_INSTRUCTIONS FOR THE TASK:_ Some entries follow. Reproduce exactly the lines starting at the one with "writev_results r' = []" and stopping after the one with "(current_index r2 =? 0)).".
*** Block opens ***
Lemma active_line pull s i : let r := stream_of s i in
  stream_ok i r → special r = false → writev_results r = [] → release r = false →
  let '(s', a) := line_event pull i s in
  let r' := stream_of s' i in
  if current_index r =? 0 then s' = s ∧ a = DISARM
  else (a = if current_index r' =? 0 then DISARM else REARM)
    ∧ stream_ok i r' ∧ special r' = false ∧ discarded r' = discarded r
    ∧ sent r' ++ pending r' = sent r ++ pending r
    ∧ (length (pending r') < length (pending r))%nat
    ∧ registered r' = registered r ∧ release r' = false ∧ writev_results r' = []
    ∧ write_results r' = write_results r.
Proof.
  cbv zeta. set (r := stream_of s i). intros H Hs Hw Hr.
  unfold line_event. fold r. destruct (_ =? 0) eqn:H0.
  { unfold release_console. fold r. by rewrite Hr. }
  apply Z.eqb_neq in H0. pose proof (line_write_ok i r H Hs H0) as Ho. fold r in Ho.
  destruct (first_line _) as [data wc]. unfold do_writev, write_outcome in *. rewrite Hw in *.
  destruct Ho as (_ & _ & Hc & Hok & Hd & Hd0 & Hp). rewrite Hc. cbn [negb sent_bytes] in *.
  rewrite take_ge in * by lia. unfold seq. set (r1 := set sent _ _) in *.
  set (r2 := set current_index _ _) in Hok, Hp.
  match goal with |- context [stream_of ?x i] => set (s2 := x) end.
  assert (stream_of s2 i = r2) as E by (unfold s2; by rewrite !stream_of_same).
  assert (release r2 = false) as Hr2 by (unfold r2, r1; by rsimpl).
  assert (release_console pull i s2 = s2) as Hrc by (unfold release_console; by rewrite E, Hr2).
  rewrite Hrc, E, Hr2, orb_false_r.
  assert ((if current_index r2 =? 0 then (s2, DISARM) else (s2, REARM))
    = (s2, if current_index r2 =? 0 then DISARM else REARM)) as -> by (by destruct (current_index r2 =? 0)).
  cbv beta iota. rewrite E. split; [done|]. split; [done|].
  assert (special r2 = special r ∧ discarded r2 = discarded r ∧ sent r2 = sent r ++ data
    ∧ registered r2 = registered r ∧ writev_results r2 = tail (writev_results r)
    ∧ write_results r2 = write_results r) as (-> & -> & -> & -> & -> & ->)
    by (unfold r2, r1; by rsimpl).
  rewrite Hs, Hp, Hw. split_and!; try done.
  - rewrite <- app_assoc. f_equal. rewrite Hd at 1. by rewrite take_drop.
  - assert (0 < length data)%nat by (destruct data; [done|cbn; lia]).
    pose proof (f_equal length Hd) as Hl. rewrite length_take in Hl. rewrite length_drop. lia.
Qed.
*** Block closes ***
*** Block opens ***
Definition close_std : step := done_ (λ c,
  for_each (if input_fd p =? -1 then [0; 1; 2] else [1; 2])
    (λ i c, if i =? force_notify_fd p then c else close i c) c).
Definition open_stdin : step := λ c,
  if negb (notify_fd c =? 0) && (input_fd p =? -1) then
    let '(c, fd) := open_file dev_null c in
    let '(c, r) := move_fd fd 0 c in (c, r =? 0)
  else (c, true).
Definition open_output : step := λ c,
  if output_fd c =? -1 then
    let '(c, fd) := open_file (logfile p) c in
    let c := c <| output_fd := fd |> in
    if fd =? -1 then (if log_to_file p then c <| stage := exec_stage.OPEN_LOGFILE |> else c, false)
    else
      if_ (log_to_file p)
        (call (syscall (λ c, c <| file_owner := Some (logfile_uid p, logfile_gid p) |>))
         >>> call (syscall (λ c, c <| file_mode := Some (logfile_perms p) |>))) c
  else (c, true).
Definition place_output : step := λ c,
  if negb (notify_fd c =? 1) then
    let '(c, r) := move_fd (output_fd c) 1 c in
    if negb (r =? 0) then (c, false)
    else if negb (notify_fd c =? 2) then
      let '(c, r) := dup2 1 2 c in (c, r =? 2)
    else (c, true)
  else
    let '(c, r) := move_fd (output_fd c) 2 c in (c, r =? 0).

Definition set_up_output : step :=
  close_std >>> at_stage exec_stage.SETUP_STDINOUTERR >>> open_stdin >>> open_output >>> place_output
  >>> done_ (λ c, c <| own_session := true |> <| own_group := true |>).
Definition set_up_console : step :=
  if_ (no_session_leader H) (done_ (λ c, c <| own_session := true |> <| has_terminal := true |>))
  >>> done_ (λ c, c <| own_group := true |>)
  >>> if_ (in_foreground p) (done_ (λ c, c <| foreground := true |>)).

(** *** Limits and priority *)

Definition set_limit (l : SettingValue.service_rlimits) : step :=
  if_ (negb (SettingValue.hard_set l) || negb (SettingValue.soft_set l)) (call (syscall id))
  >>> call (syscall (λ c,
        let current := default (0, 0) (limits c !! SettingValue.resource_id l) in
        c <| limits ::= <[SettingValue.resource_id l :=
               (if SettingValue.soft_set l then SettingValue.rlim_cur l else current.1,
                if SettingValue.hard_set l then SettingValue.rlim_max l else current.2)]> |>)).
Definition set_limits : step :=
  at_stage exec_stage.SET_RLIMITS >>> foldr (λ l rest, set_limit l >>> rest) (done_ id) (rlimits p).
*** Block closes ***
_FINAL ANSWER:_
    ∧ registered r' = registered r ∧ release r' = false ∧ writev_results r' = []
    ∧ write_results r' = write_results r.
Proof.
  cbv zeta. set (r := stream_of s i). intros H Hs Hw Hr.
  unfold line_event. fold r. destruct (_ =? 0) eqn:H0.
  { unfold release_console. fold r. by rewrite Hr. }
  apply Z.eqb_neq in H0. pose proof (line_write_ok i r H Hs H0) as Ho. fold r in Ho.
  destruct (first_line _) as [data wc]. unfold do_writev, write_outcome in *. rewrite Hw in *.
  destruct Ho as (_ & _ & Hc & Hok & Hd & Hd0 & Hp). rewrite Hc. cbn [negb sent_bytes] in *.
  rewrite take_ge in * by lia. unfold seq. set (r1 := set sent _ _) in *.
  set (r2 := set current_index _ _) in Hok, Hp.
  match goal with |- context [stream_of ?x i] => set (s2 := x) end.
  assert (stream_of s2 i = r2) as E by (unfold s2; by rewrite !stream_of_same).
  assert (release r2 = false) as Hr2 by (unfold r2, r1; by rsimpl).
  assert (release_console pull i s2 = s2) as Hrc by (unfold release_console; by rewrite E, Hr2).
  rewrite Hrc, E, Hr2, orb_false_r.
  assert ((if current_index r2 =? 0 then (s2, DISARM) else (s2, REARM))
    = (s2, if current_index r2 =? 0 then DISARM else REARM)) as -> by (by destruct (current_index r2 =? 0)).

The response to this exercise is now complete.